Nothing but the lines from the one containing "o :: walk =>" through the final line of the listing should appear in the answer, each exactly as written.

┌──

(* ===== verification/Mutation.v ===== *)
(** * The journal of a card change

    [src/src/card/CardMutation.cpp]: before a change of several card files is made, what
    the files, the index and HEAD were and what the files will be is written to a
    journal. A failure that is caught is rolled back; a process that dies leaves the
    journal for [recover_files], which keeps the change if its commit landed and undoes
    it otherwise. *)

From stdpp Require Import base list sets strings numbers gmap sorting.
From Stdlib Require Import Ascii.
From S2P Require Import Prelude Text Disk.
Import Disk.

Module CardMutation.

(** [saved["files"][path]]: [before] is what the file held; [after] is missing for a
    path that is only watched, and [Some None] for one the change removes. *)
Record SavedFile := mkSavedFile { before : option string; after : option (option string) }.

Record Saved := mkSaved {
  saved_version : Z;
  saved_files : list (string * SavedFile);
  saved_head : option Oid;
  saved_index : option string;
  saved_reference : string
}.

(** The journal's format is nlohmann-json's MessagePack. *)
Class MsgPack := {
  to_msgpack : Saved -> string;
  from_msgpack : string -> option Saved
}.
Class MsgPackLaws (J : MsgPack) : Prop := {
  from_to_msgpack : forall s, from_msgpack (to_msgpack s) = Some s
}.

Section CardMutation.
Context {L : LibGit2} {J : MsgPack}.

(** [repository.repo != nullptr] *)
Definition has_repo : IO bool := gets (fun w => bool_decide (is_Some (git (disk w)))).

Definition snapshot (l : Loc) : IO (option string) :=
  let* ex := fs_exists l in
  if ex then let* bytes := fs_read_file l in mret (Some bytes) else mret None.

Definition restore (l : Loc) (data : option string) : IO unit :=
  match data with
  | None => let* ex := fs_exists l in when ex (fs_remove l)
  | Some content =>
      fs_create_directories l ;;;
      fs_write_file l content ;;;
      let* now := fs_read_file l in
      when (negb (String.eqb now content)) (throw (Runtime "incomplete card recovery write"))
  end.

(** [std::filesystem::path] of the keys: the components between slashes. *)
Fixpoint components (current : string) (s : string) : list string :=
  match s with
  | EmptyString => [current]
  | String c s => if Ascii.eqb c "/"%char then current :: components "" s
                  else components (current +:+ String c "") s
  end.
Fixpoint contains (needle s : string) : bool :=
  String.prefix needle s ||
  match s with EmptyString => false | String _ s => contains needle s end.

Definition journal_file_path (key : string) : result Loc :=
  if String.prefix "/" key || existsb (String.eqb ".") (components "" key) ||
     contains ".." key ||
     negb (String.prefix "cards/" key || String.prefix "trash/cards/" key)
  then Err (Runtime "invalid card mutation recovery path")
  else Ok (Work key).

(** [branch_tip], [same] *)
Definition branch_tip (g : Git) (saved : Saved) : option Oid := ref_id g (saved_reference saved).
Definition same (a b : option Oid) : bool := bool_decide (a = b).

(** [git_commit_lookup] *)
Definition commit_lookup (g : Git) (o : Oid) : result Commit :=
  match commits g !! o with
  | Some c => Ok c
  | None => Err (Runtime "card mutation Git failure: object not found")
  end.

(** The operation's bytes at one path of a commit. *)
Definition holds_after (t : Tree) (kf : string * SavedFile) : bool :=
  match after kf.2 with
  | None => true
  | Some None => bool_decide (t !! kf.1 = None)
  | Some (Some bytes) =>
      match t !! kf.1 with
      | None => false
      | Some entry => String.eqb (blob_id bytes) (entry_id entry)
      end
  end.

Definition is_operation_commit (g : Git) (o : Oid) (saved : Saved) : result bool :=
  let? c := commit_lookup g o in
  Ok (bool_decide (commit_parents c = match saved_head saved with Some b => [b] | None => [] end) &&
      forallb (holds_after (commit_tree c)) (saved_files saved)).

(** The loop of [landed_commit] over at most [remaining] commits of the walk. *)
Fixpoint first_operation_commit (g : Git) (saved : Saved) (remaining : nat) (walk : list Oid)
    : result (option Oid) :=
  match remaining, walk with
  | S n, o :: walk =>
      let? ours := is_operation_commit g o saved in
      if ours then Ok (Some o) else first_operation_commit g saved n walk
  | _, _ => Ok None
  end.

Definition landed_commit (g : Git) (saved : Saved) : result (option Oid) :=
  match branch_tip g saved with
  | None => Ok None
  | Some tip => first_operation_commit g saved (Z.to_nat 10000) (revwalk g tip (saved_head saved))
  end.

Definition restore_original_files (saved : Saved) : IO unit :=
  for_each (saved_files saved) (fun kf =>
    let* l := lift (journal_file_path kf.1) in restore l (before kf.2)).

(** The operation's paths of an index, taken from a tree. *)
Definition take_paths (t : Tree) (files : list (string * SavedFile)) (i : Index) : Index :=
  foldl (fun i kf => match t !! kf.1 with
                     | Some e => put_entry kf.1 e i
                     | None => drop_entry kf.1 i
                     end) i files.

└──

**WRITTEN RESPONSE**
  | S n, o :: walk =>
      let? ours := is_operation_commit g o saved in
      if ours then Ok (Some o) else first_operation_commit g saved n walk
  | _, _ => Ok None
  end.

Definition landed_commit (g : Git) (saved : Saved) : result (option Oid) :=
  match branch_tip g saved with
  | None => Ok None
  | Some tip => first_operation_commit g saved (Z.to_nat 10000) (revwalk g tip (saved_head saved))
  end.

Definition restore_original_files (saved : Saved) : IO unit :=
  for_each (saved_files saved) (fun kf =>
    let* l := lift (journal_file_path kf.1) in restore l (before kf.2)).

(** The operation's paths of an index, taken from a tree. *)
Definition take_paths (t : Tree) (files : list (string * SavedFile)) (i : Index) : Index :=
  foldl (fun i kf => match t !! kf.1 with
                     | Some e => put_entry kf.1 e i
                     | None => drop_entry kf.1 i
                     end) i files.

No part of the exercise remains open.